Watankhah: The ability of these women is significant compared to the men in the team, but it would have been much better if they were more. Another issue is that it is true that the members of the negotiating team have been selected by the Afghan government for the talks, but not all decisions are their responsibility and the final decision is made by the Afghan government. However, it would have been much better if this team had been stronger.
CSHRN: What do you think are the most important issues that should be a priority for the government team?
Watankhah: The Afghan government has so far declared a number of issues as red lines or basic principles that should be considered; one of them is the issue of the republic system of government; this means that the principle of national and popular sovereignty must be recognized in any system that is created in the future, and the people must play a key role in electing high-ranking government officials, such as the president and members of parliament. Another issue that is very important is the role of sect in the future system of Afghanistan; whether only one sect, such as the Hanafi sect, is one of the main sources of legislation, or whether Jafari should be considered as one of these sources, according to the realities of Afghan society, these are the principles or better to say the red lines of the Afghan government and it should be. What the form of government is and what the role of the National Assembly or Parliament is, is one that can be easily discussed and changes are not important because the current constitution of Afghanistan also provides that these issues can be modified. Articles 149 and 150 of the Afghan Constitution, which are intended to be amended, state that only Article 3 of the Afghan Constitution, which deals with the observance of the holy religion of Islam, as well as the type of system of the Islamic Republic, cannot be amended. The second chapter of the constitution can be amended if it is in favor of the rights of the citizens of Afghanistan. Another very important issue is the specific interpretation of civil rights and religious law in Afghanistan, especially Chapter Two of the Constitution, which is entitled “Fundamental Rights and Duties of Afghan Citizens”. This chapter reflects the rules and regulations of the Universal Declaration of Human Rights, which uphold the rights of all citizens, especially women, and of ethnic and religious minorities.
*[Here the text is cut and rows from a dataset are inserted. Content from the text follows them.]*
(** * kubeconfig-wrangler: configuration validation, identifier rewriting
    and merging of kubeconfig documents.

    Shallow embedding of [pkg/config/config.go] (packages [config] and
    [kubeconfig]).  Go strings are byte strings ([string]); Go maps keyed by
    strings are finite maps ([gmap string _]); a [for ... range] loop over a
    map is a left fold over the entries in the order the runtime yields
    them. *)

From Stdlib Require Import Ascii.
From stdpp Require Import gmap strings list fin_maps pretty.

(** ** Go runtime pieces shared by both packages *)

(** A Go function returning [(T, error)]: either the value with a nil error,
    or the error (the value is then nil and never inspected). *)
Inductive result (A : Type) : Type :=
  | Ok (a : A)
  | Err (msg : string).
Arguments Ok {A} a.
Arguments Err {A} msg.

Definition is_Ok {A} (r : result A) : Prop :=
  match r with Ok _ => True | Err _ => False end.

Definition is_Err {A} (r : result A) : Prop :=
  match r with Ok _ => False | Err _ => True end.

(** [for k, v := range m { acc = body acc k v }] over the entries in the
    order [entries] in which the runtime yields them. *)
Definition range {A B} (body : B → string → A → B)
    (entries : list (string * A)) (init : B) : B :=
  foldl (λ acc kv, body acc kv.1 kv.2) init entries.

(** [m[k] = v] performed for every yielded entry, with the key and the value
    computed by [fk] and [fv]. *)
Definition range_assign {A B} (fk : string → string) (fv : A → B)
    (entries : list (string * A)) (init : gmap string B) : gmap string B :=
  range (λ acc k v, <[fk k := fv v]> acc) entries init.

(** The orders in which [range] may visit the entries of a map. *)
Definition iteration_of {A} (m : gmap string A)
    (order : list (string * A)) : Prop :=
  order ≡ₚ map_to_list m.

(** ** Package strings of the Go library, as far as [Validate] uses it *)
Module strings.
CSHRN: How likely do you think it is that women’s rights will be protected if a peace agreement is reached?
Watankhah: This depends on what kind of system the system comes after the agreement. It is not possible to predict now, but in my opinion, if the participation of women and civil society and the support of the international community is greater and the groups put more pressure on the negotiations, the Taliban will certainly be forced to back down from a tough stance on women. Although pressure from the international community may cause the Taliban to retreat from some of their positions, there is some speculation that if the Taliban are absorbed into the Afghan government, they may see some sort of contraction for at least the first few years. Let’s talk about civil rights and women’s rights, but ultimately the financial, administrative and organizational dependence of the future government of Afghanistan on the international community will cause some changes in the situation; this means that when foreign governments make the provision of aid conditional on some human rights changes, especially in the case of women, every group, including the Taliban, has to show resilience.
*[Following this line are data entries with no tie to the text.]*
(** * Delivery route optimisation: A* search on an occupancy grid and the
      priority-bucketed goal planner (Final2.cpp)

    The development embeds [heuristic], [isValid], [aStar] and the planning
    part of [main] and proves the properties of the search engine and of the
    planner.

    Conventions of the embedding.
    - A C++ [int] is a [Z] in the range of a 32-bit signed integer; the
      arithmetic of the program is written with its two's-complement
      wrap-around ([wrap]).
    - A [vector] is a [list]; [v[i]] outside the vector is undefined
      behaviour in C++ and is the outcome [Fault] here, as is a vector
      constructor that throws.
    - [Node*] back references are never mutated after construction, so a
      node carries its parent as a value ([node_parent]).
    - [std::priority_queue] is library code; it is an interface
      ([PriorityQueue]) whose laws say what the C++ standard guarantees:
      [top]/[pop] remove an element that no other element precedes in the
      comparator's order.  Which of several elements of equal total cost
      comes first is left to the instance. *)

From Equations Require Import Equations.
From stdpp Require Import base list.
From Stdlib Require Import ZArith Lia.

Local Open Scope Z_scope.

Set Warnings "-register-all".

(** ** Outcomes: a value, or no defined result *)

Inductive outcome (A : Type) : Type :=
| Ok (a : A)
| Fault.
Arguments Ok {A} a.
Arguments Fault {A}.

#[global] Instance outcome_ret : MRet outcome := λ A a, Ok a.

#[global] Instance outcome_bind : MBind outcome := λ A B k m,
  match m with
  | Ok a => k a
  | Fault => Fault
  end.

(** ** Machine integers *)

Definition int_min : Z := - 2 ^ 31.
Definition int_max : Z := 2 ^ 31 - 1.

Definition wrap (z : Z) : Z := (z + 2 ^ 31) mod 2 ^ 32 - 2 ^ 31.

Definition int_add (a b : Z) : Z := wrap (a + b).
Definition int_sub (a b : Z) : Z := wrap (a - b).
Definition int_abs (a : Z) : Z := wrap (Z.abs a).

(** ** Vectors *)

(** [v[i]] with an [int] index: a negative index converts to a huge
    [size_t], so it is out of range like an index beyond the end. *)
Definition vec_at {A} (v : list A) (i : Z) : outcome A :=
  if decide (0 ≤ i) then
    match v !! Z.to_nat i with
    | Some a => Ok a
    | None => Fault
    end
  else Fault.

(** [m[x][y]] *)
Definition at2 {A} (m : list (list A)) (x y : Z) : outcome A :=
  row ← vec_at m x; vec_at row y.

(** [m[x][y] = v] *)
Definition set2 {A} (m : list (list A)) (x y : Z) (v : A)
  : outcome (list (list A)) :=
  row ← vec_at m x;
  _ ← vec_at row y;
  Ok (<[Z.to_nat x := <[Z.to_nat y := v]> row]> m).

(** ** Search nodes *)

Abbreviation cell := (Z * Z)%type.

Inductive Node : Type := mkNode {
  node_x : Z;
  node_y : Z;
  node_g : Z;
  node_h : Z;
  node_parent : option Node
}.

(** [Node::f] *)
Definition node_f (n : Node) : Z := int_add (node_g n) (node_h n).

Definition node_cell (n : Node) : cell := (node_x n, node_y n).

(** ** Heuristic and bounds test *)

Definition heuristic (x y destX destY : Z) : Z :=
  int_add (int_abs (int_sub destX x)) (int_abs (int_sub destY y)).

Definition isValid (x y rows cols : Z) : bool :=
  (0 <=? x) && (0 <=? y) && (x <? rows) && (y <? cols).

(** The walk over [parent] links of lines 91-94: the cells from the goal
    node back to the node without parent. *)
Fixpoint back_links (n : Node) : list cell :=
  (node_x n, node_y n) ::
  match node_parent n with
  | Some p => back_links p
  | None => []
  end.

(** ** The frontier *)

(** [std::priority_queue<Node*, vector<Node*>, cmp>] with
    [cmp a b = a->f() > b->f()].  [pq_pop] is [top] followed by [pop] and
    is [None] on an empty queue. *)
Class PriorityQueue := {
  pq : Type;
  pq_empty : pq;
  pq_push : Node → pq → pq;
  pq_pop : pq → option (Node * pq);
  pq_items : pq → list Node;
  pq_items_empty : pq_items pq_empty = [];
  pq_items_push n q : pq_items (pq_push n q) ≡ₚ n :: pq_items q;
  pq_pop_none q : pq_pop q = None → pq_items q = [];
  pq_pop_some q n q' :
    pq_pop q = Some (n, q') →
    pq_items q ≡ₚ n :: pq_items q' ∧
    Forall (λ m, node_f n ≤ node_f m) (pq_items q)
}.

(** ** The search engine *)

(** The grid: [vector<vector<int>>], 1 is an obstacle. *)
Abbreviation Grid := (list (list Z)).

(** The four movements of lines 102-103: [dx[i]], [dy[i]]. *)
Definition moves : list (Z * Z) := [(1, 0); (-1, 0); (0, 1); (0, -1)].

Section Search.
Context `{PQ : PriorityQueue}.

Record search_state : Type := mkState {
  visited : list (list bool);
  frontier : pq
}.

(** What one iteration of the while loop does to the search. *)
Inductive step_result : Type :=
| Finished (r : outcome (list cell))
| Continue (st : search_state).

Variable grid : Grid.
Variables rows cols destX destY : Z.

(** Lines 106-113: the neighbour in direction [d] of [current], as the new
    node if it passes the test of line 110 (evaluated left to right with
    short circuit), [None] if it does not. *)
Definition neighbour_node (vis : list (list bool)) (current : Node)
    (d : Z * Z) : outcome (option Node) :=
  let newX := int_add (node_x current) d.1 in
  let newY := int_add (node_y current) d.2 in
  if isValid newX newY rows cols then
    seen ← at2 vis newX newY;
    if (seen : bool) then Ok None
    else
      c ← at2 grid newX newY;
      if c =? 1 then Ok None
      else
        let newG := int_add (node_g current) 1 in
        let newH := heuristic newX newY destX destY in
        Ok (Some (mkNode newX newY newG newH (Some current)))
  else Ok None.

(** The for loop of lines 105-116. *)
Fixpoint push_neighbours (vis : list (list bool)) (current : Node)
    (ds : list (Z * Z)) (q : pq) : outcome pq :=
  match ds with
  | [] => Ok q
  | d :: ds' =>
      o ← neighbour_node vis current d;
      push_neighbours vis current ds'
        (match o with Some newNode => pq_push newNode q | None => q end)
  end.

(** One iteration of the while loop of lines 84-117. *)
Definition step (st : search_state) : step_result :=
  match pq_pop (frontier st) with
  | None => Finished (Ok [])
  | Some (current, q) =>
      if (node_x current =? destX) && (node_y current =? destY) then
        Finished (Ok (reverse (back_links current)))
      else
        match set2 (visited st) (node_x current) (node_y current) true with
        | Fault => Finished Fault
        | Ok vis =>
            match push_neighbours vis current moves q with
            | Fault => Finished Fault
            | Ok q' => Continue (mkState vis q')
            end
        end
  end.

(** *** Termination measure *)

Definition visited_at (vis : list (list bool)) (x y : Z) : bool :=
  match at2 vis x y with
  | Ok b => b
  | Fault => false
  end.

(** Number of cells not yet closed. *)
Definition open_cells (vis : list (list bool)) : nat :=
  length (filter (λ b, b = false) (concat vis)).

(** Number of frontier nodes whose cell is already closed. *)
Definition stale_nodes (vis : list (list bool)) (ns : list Node) : nat :=
  length (filter (λ n, visited_at vis (node_x n) (node_y n) = true) ns).

Definition search_measure (st : search_state) : nat * nat :=
  (open_cells (visited st), stale_nodes (visited st) (pq_items (frontier st))).

(** An iteration closes a cell, or else it takes a node of a closed cell
    from the frontier and adds nodes of open cells only: the order is
    lexicographic. *)
Definition search_order : nat * nat → nat * nat → Prop :=
  Subterm.lexprod nat nat lt lt.

End Search.

(** ** Facts on vectors *)

Lemma vec_at_Ok {A} (v : list A) (i : Z) (a : A) :
  vec_at v i = Ok a ↔ 0 ≤ i ∧ v !! Z.to_nat i = Some a.
Proof.
  unfold vec_at. destruct (decide (0 ≤ i)) as [Hi|Hi].
  - destruct (v !! Z.to_nat i) eqn:E; split.
    + intros [= ->]. done.
    + intros [_ [= ->]]. done.
    + discriminate.
    + intros [_ [=]].
  - split; [discriminate | intros [? _]; lia].
Qed.

Lemma at2_Ok {A} (m : list (list A)) (x y : Z) (a : A) :
  at2 m x y = Ok a ↔
  ∃ row, 0 ≤ x ∧ m !! Z.to_nat x = Some row ∧
         0 ≤ y ∧ row !! Z.to_nat y = Some a.
Proof.
  unfold at2. split.
  - destruct (vec_at m x) as [row|] eqn:E; [|discriminate].
    cbn. intros H. apply vec_at_Ok in E as [? ?]. apply vec_at_Ok in H as [? ?].
    eauto 6.
  - intros (row & Hx & Hr & Hy & Ha).
    assert (vec_at m x = Ok row) as -> by (apply vec_at_Ok; auto).
    cbn. apply vec_at_Ok; auto.
Qed.

Lemma set2_Ok {A} (m : list (list A)) (x y : Z) (v : A) m' :
  set2 m x y v = Ok m' ↔
  ∃ row a, 0 ≤ x ∧ m !! Z.to_nat x = Some row ∧
           0 ≤ y ∧ row !! Z.to_nat y = Some a ∧
           m' = <[Z.to_nat x := <[Z.to_nat y := v]> row]> m.
Proof.
  unfold set2. split.
  - destruct (vec_at m x) as [row|] eqn:E; [|discriminate]. cbn.
    destruct (vec_at row y) as [a|] eqn:E'; [|discriminate]. cbn.
    intros [= <-]. apply vec_at_Ok in E as [? ?]. apply vec_at_Ok in E' as [? ?].
    eauto 8.
  - intros (row & a & Hx & Hr & Hy & Ha & ->).
    assert (vec_at m x = Ok row) as -> by (apply vec_at_Ok; auto). cbn.
    assert (vec_at row y = Ok a) as -> by (apply vec_at_Ok; auto). done.
Qed.

Lemma set2_defined {A} (m : list (list A)) (x y : Z) (v a : A) :
  at2 m x y = Ok a → ∃ m', set2 m x y v = Ok m'.
Proof.
  intros (row & ? & ? & ? & ?)%at2_Ok. eexists. apply set2_Ok. eauto 8.
Qed.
Mr. Watankhah says the outcome of the peace talks depends on the international community’s vision and the type of interaction in Qatar and the Afghan government’s interaction with influential ethnic and partisan groups within the country. However, he believes that the prediction that is being made is that the Taliban will be forced to join the Afghan government, and they are well aware that the international community and the Afghan community do not accept all of their views.